| Records supplied |
● ● ●
(* ===== verification/RcReceiver.v ===== *)
(** * The receiver of a stream of messages

    A sender numbers the packets of its messages consecutively.  Whatever
    packets of that stream a queue pair is handed, in whatever order and how
    often, it has delivered a prefix of the messages, each once and in order,
    and the first packets of the next one; it acknowledges only packets it has
    accepted. *)

From Stdlib Require Import ZArith Lia.
From stdpp Require Import base numbers option sets list gmap.
From S2P Require Import Prelude StateM Psn Ack Retry Ring Qp Work Bytes Opcode Headers Packet Segment Keys Memory MemorySafety RcBase RcSlot RcInv RcResponder RcRequester RcSink RcQuiet.
Open Scope Z_scope.
Open Scope rust_scope.

Definition direction_of (kind : WorkRequestKind) : TransferDirection :=
  match kind with WorkSend => DirectionSend | _ => DirectionWrite end.

(** The remote header of the first packet of a WRITE. *)
Definition reth_of (work : WorkRequest) : option Reth :=
  match wr_kind work with
  | WorkRdmaWrite address rkey =>
      Some {| reth_virtual_address := address; reth_remote_key := rkey; reth_dma_length := sge_length (wr_sge work) |}
  | _ => None
  end.

Lemma segmented_position direction k count :
  Opcode_position (segmented_opcode direction k count)
  = if k =? 0 then (if k + 1 =? count then PosOnly else PosFirst) else (if k + 1 =? count then PosLast else PosMiddle).
Proof. unfold segmented_opcode. by destruct direction, (k =? 0), (k + 1 =? count). Qed.

(** Packet [k] of a message, [psn] being the number of its first packet. *)
Record message_packet (mtu psn : Z) (work : WorkRequest) (bytes : list Z) (k : Z) (packet : PacketRef) : Prop := {
  mp_index : 0 <= k < packets_of mtu work;
  mp_psn : bth_psn (pkt_bth packet) = psn_of (psn + k);
  mp_opcode : bth_opcode (pkt_bth packet) = segmented_opcode (direction_of (wr_kind work)) k (packets_of mtu work);
  mp_reth : pkt_reth packet = if k =? 0 then reth_of work else None;
  mp_payload : pkt_payload packet = take (Z.to_nat mtu) (drop (Z.to_nat (k * mtu)) bytes);
}.

(** A request a stream can carry, and its bytes. *)
Record message_ok (work : WorkRequest) (bytes : list Z) : Prop := {
  mo_length : Z.of_nat (length bytes) = sge_length (wr_sge work);
  mo_fits : fits 32 (sge_length (wr_sge work));
  mo_bytes : bytes_ok bytes;
  mo_remote : remote_ok (wr_kind work) (sge_length (wr_sge work));
  mo_kind : is_read_kind (wr_kind work) = false;
}.

(** The bytes before packet [k]. *)
Definition before (mtu k : Z) (bytes : list Z) : list Z := take (Z.to_nat (k * mtu)) bytes.

Section bytes.
Context (mtu : Z) (Hmtu : 256 <= mtu <= 4096).

Lemma packet_bytes work bytes psn k packet :
  message_ok work bytes → message_packet mtu psn work bytes k packet →
  before mtu k bytes ++ pkt_payload packet = (if k + 1 =? packets_of mtu work then bytes else before mtu (k + 1) bytes)
  ∧ Z.of_nat (length (before mtu k bytes)) = k * mtu
  ∧ Z.of_nat (length (pkt_payload packet)) <= 4096 ∧ bytes_ok (pkt_payload packet) ∧ bytes_ok (before mtu k bytes).
Proof.
  intros [Hl Hf Hb _] [Hk _ _ _ Hp]. unfold before. rewrite Hp.
  pose proof (packet_count_spec _ mtu Hf ltac:(lia)) as (_ & Hlo & Hhi). fold (packets_of mtu work) in *. unfold fits in Hf.
  assert (Hkm : k * mtu <= (packets_of mtu work - 1) * mtu) by (apply Z.mul_le_mono_nonneg_r; lia).
  assert (Hin : k * mtu <= sge_length (wr_sge work)).
  { destruct (decide (sge_length (wr_sge work) = 0)) as [Hz|]; [|lia]. unfold packets_of in *. rewrite Hz in *.
    change (packet_count 0 mtu) with 1 in *. lia. }
  assert (Hk0 : 0 <= k * mtu) by (apply Z.mul_nonneg_nonneg; lia). split_and!.
  - rewrite take_take_drop. destruct (Z.eqb_spec (k + 1) (packets_of mtu work)) as [Heq|Hne].
    + rewrite <- Heq in Hhi. apply take_ge. lia.
    + f_equal. lia.
  - rewrite length_take. lia.
  - rewrite length_take. lia.
  - by apply Forall_take, Forall_drop.
  - by apply Forall_take.
Qed.

(** A packet that is not the last one is full. *)
Lemma packet_full work bytes psn k packet :
  message_ok work bytes → message_packet mtu psn work bytes k packet →
  k * mtu + Z.of_nat (length (pkt_payload packet)) = if k + 1 =? packets_of mtu work then sge_length (wr_sge work) else (k + 1) * mtu.
Proof.
  intros Hm Hp. destruct (packet_bytes work bytes psn k packet Hm Hp) as (Happ & Hlen & _). apply (f_equal length) in Happ.
  rewrite length_app in Happ.
  destruct (Z.eqb_spec (k + 1) (packets_of mtu work)) as [|Hne]; [rewrite <- (mo_length _ _ Hm); lia|].
  destruct Hm as [Hl Hf _ _ _], Hp as [Hk _ _ _ _]. pose proof (packet_count_spec _ mtu Hf ltac:(lia)) as (_ & Hlo & _).
  fold (packets_of mtu work) in *.
  unfold fits in Hf. unfold before in Happ at 2. rewrite length_take in Happ.
  assert ((k + 1) * mtu <= (packets_of mtu work - 1) * mtu) by (apply Z.mul_le_mono_nonneg_r; lia). lia.
Qed.
End bytes.

Section receiver.
Context `{Capacities}.

(** The receiver a queue pair implements; [polled] are the completions its
    application has taken. *)
Definition sink_of (polled : list Completion) (w : QpWorld) : Sink :=
  {| sk_memory := erase (qw_memory w); sk_buffers := pw_work <$> receive_list (qw_slot w);
     sk_completions := successes_of polled ++ successes w |}.

Lemma sink_of_eq polled w memory buffers completions :
  erase (qw_memory w) = memory → pw_work <$> receive_list (qw_slot w) = buffers →
  successes_of polled ++ successes w = completions →
  sink_of polled w = {| sk_memory := memory; sk_buffers := buffers; sk_completions := completions |}.
Proof. by intros <- <- <-. Qed.

(** The state a handler keeps while [n] bytes of a message have arrived. *)
Definition inbound_of (work : WorkRequest) (s : Sink) (n : Z) : option InboundMessage :=
  match wr_kind work with
  | WorkSend => (fun buffer => InboundSend buffer n) <$> head (sk_buffers s)
  | WorkRdmaWrite address rkey => Some (InboundWrite address rkey (sge_length (wr_sge work)) n)
  | WorkRdmaRead _ _ => None
  end.

(** [s] received everything before the current message, of which [k] packets
    arrived. *)
Definition part_way (polled : list Completion) (mtu : Z) (work : WorkRequest) (bytes : list Z) (k : Z) (s : Sink) (w : QpWorld) : Prop :=
  if k =? 0 then qp_inbound_message (qw_slot w) = None ∧ sink_of polled w = s
  else qp_inbound_message (qw_slot w) = inbound_of work s (k * mtu) ∧ place work (before mtu k bytes) s = Some (sink_of polled w).

(** ** Completing a receive *)

Lemma pending_room g w :
  world_inv g w → g_inflight g = [] → pending_receives (qw_slot w) ≠ [] → (length (completion_list (qw_slot w)) < CQ)%nat.
Proof.
  intros [Hc _] Hi Hp. pose proof (ci_capacity _ _ Hc). pose proof (ci_reservations _ _ Hc) as Hr. rewrite Hi in Hr.
  destruct (pending_receives (qw_slot w)); [done|]. cbn in Hr. lia.
Qed.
● ● ●
| Description of the task |
Transcribe, exactly and without additions, the lines of the records above, beginning with the line that contains "Section bytes." and ending with the line that contains "in *. unfold fits in Hf.", both included.

| Task answer |
Section bytes.
Context (mtu : Z) (Hmtu : 256 <= mtu <= 4096).

Lemma packet_bytes work bytes psn k packet :
  message_ok work bytes → message_packet mtu psn work bytes k packet →
  before mtu k bytes ++ pkt_payload packet = (if k + 1 =? packets_of mtu work then bytes else before mtu (k + 1) bytes)
  ∧ Z.of_nat (length (before mtu k bytes)) = k * mtu
  ∧ Z.of_nat (length (pkt_payload packet)) <= 4096 ∧ bytes_ok (pkt_payload packet) ∧ bytes_ok (before mtu k bytes).
Proof.
  intros [Hl Hf Hb _] [Hk _ _ _ Hp]. unfold before. rewrite Hp.
  pose proof (packet_count_spec _ mtu Hf ltac:(lia)) as (_ & Hlo & Hhi). fold (packets_of mtu work) in *. unfold fits in Hf.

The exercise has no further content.